_Supplied material_.
(** X9: for records of the record type [T] (non-nil pointers for a pointer
    type), with distinct non-empty field names and field values on which
    the stringifier returns, the tabular renderer writes the header line
    and then, for each record in order, the line of its field values
    through the policy table, in declaration order; it returns no error. *)
Theorem writCSV_rows (T : GoType) (fs : list StructField)
        (records : slice GoValue) (w : string)
        (HT : record_fields T = Some fs)
        (Hnd : NoDup (map Name fs))
        (Hne : Forall (fun f => Name f <> "") fs)
        (Hrec : Forall (readable_record T) (elems records)) :
  writCSV' T records w
  = Ok (None, w ++ csv_Write (map header_cell fs)
                ++ csv_text (map record_cells' (elems records))).
Proof.
  unfold writCSV. rewrite (csv_content_record T fs records HT).
  rewrite (content_loop_typed T fs HT Hnd Hne _ _ Hrec). cbn [bind].
  now rewrite csv_write_all.
Qed.

(** X10: the cell of a signed integer loses nothing: read back as a
    decimal numeral it is the integer, so two integers with the same cell
    are equal. *)
Theorem toString_int_round_trip (ro : bool) (k : IntKind) (i : Z) :
  exists s,
    toString' (Val ro (VInt k i)) = Ok s
    /\ option_map Z.of_int (NilZero.int_of_string s) = Some i
    /\ (forall (ro' : bool) (k' : IntKind) (j : Z),
           toString' (Val ro' (VInt k' j)) = Ok s -> j = i).
Proof.
  assert (R : forall z, option_map Z.of_int (NilZero.int_of_string (FormatInt z))
                        = Some z).
  { intros z. unfold FormatInt. rewrite NilZero.isi.
    - simpl. now rewrite DecimalZ.of_to.
    - destruct z; simpl; try discriminate.
      intros [= E]. exact (Unsigned.to_uint_nonnil _ E).
    - destruct z; simpl; try discriminate.
      intros [= E]. exact (Unsigned.to_uint_nonnil _ E). }
  assert (S : forall r' q z, toString' (Val r' (VInt q z)) = Ok (FormatInt z))
    by (intros r' q z; destruct q; reflexivity).
  exists (FormatInt i). split; [apply S|]. split; [apply R|].
  intros ro' k' j H. rewrite S in H. injection H as H.
  pose proof (R j) as Rj. rewrite H, R in Rj. now injection Rj.
Qed.

End Properties.

(** ** The theorems at the sample data *)



Lemma toString_numeric_patterns_witness :
  is_finite_float (S754_finite false 1 (-3)) = true
  /\ ((exists s, toString sample_time_String
                   (Val false (VFloat F64 (S754_finite false 1 (-3)))) = Ok s
                 /\ matches_fixed2 s = true
                 /\ exists q, s = fixed2 false q /\ nearest_hundredth 1 (-3) q)
      /\ (forall (ik : IntKind) (i : Z),
             exists s, toString sample_time_String (Val false (VInt ik i)) = Ok s
                       /\ matches_int s = true)).
Proof.
  split; [reflexivity|].
  exact (toString_numeric_patterns sample_time_String false F64
           (S754_finite false 1 (-3)) eq_refl).
Defined.

(** C3, as the specification words it, fails: a NaN is printed as [NaN]. *)
Lemma nan_not_fixed_point :
  toString sample_time_String (Val false (VFloat F64 S754_nan)) = Ok "NaN"
  /\ ~ (exists s, toString sample_time_String (Val false (VFloat F64 S754_nan))
                  = Ok s
                  /\ matches_fixed2 s = true).
Proof.
  split; [reflexivity|]. intros (s & E & M).
  injection E as <-. discriminate M.
Qed.

Lemma Write_dispatch_witness :
  all_space " " = true /\ all_space (String LF "") = true
  /\ lower_ascii "JsOn" = "json" /\ lower_ascii "CSV" = "csv"
  /\ Write sample_time_String sample_ToLower sample_json_string
           sample_json_float sample_MarshalJSON sample_json_bytes
           sample_json_special sample_tag_options sample_validTag
           (NewOutput "" (" " ++ "JsOn" ++ String LF "")) Person (Some [ann])
     = writeJson sample_json_string sample_json_float sample_MarshalJSON
            sample_json_bytes sample_json_special sample_tag_options
            sample_validTag Person (Some [ann]) ""
  /\ Write sample_time_String sample_ToLower sample_json_string
           sample_json_float sample_MarshalJSON sample_json_bytes
           sample_json_special sample_tag_options sample_validTag
           (NewOutput "" (" " ++ "CSV" ++ String LF "")) Person (Some [ann])
     = writCSV sample_time_String Person (Some [ann]) ""
  /\ Write sample_time_String sample_ToLower sample_json_string
           sample_json_float sample_MarshalJSON sample_json_bytes
           sample_json_special sample_tag_options sample_validTag
           (NewOutput "" (" " ++ String LF "")) Person (Some [ann])
     = Ok (None, "").
Proof.
  split; [reflexivity|]. split; [reflexivity|].
  split; [reflexivity|]. split; [reflexivity|].
  pose proof (proj2 (Write_dispatch sample_time_String sample_ToLower
           sample_json_string sample_json_float sample_MarshalJSON
           sample_json_bytes sample_json_special sample_tag_options
           sample_validTag (NewOutput "" "yaml") Person
                       (Some [ann]))) as H.
  split; [|split].
  - exact (proj1 (H " " "JsOn" (String LF "") eq_refl eq_refl) eq_refl).
  - exact (proj1 (proj2 (H " " "CSV" (String LF "") eq_refl eq_refl)) eq_refl).
  - exact (proj2 (proj2 (H " " "" (String LF "") eq_refl eq_refl))).
Defined.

_Task description_.
Take each line of the material that contains the word "None" and list it.

_Answer below_.
  = Ok (None, w ++ csv_Write (map header_cell fs)
     = Ok (None, "").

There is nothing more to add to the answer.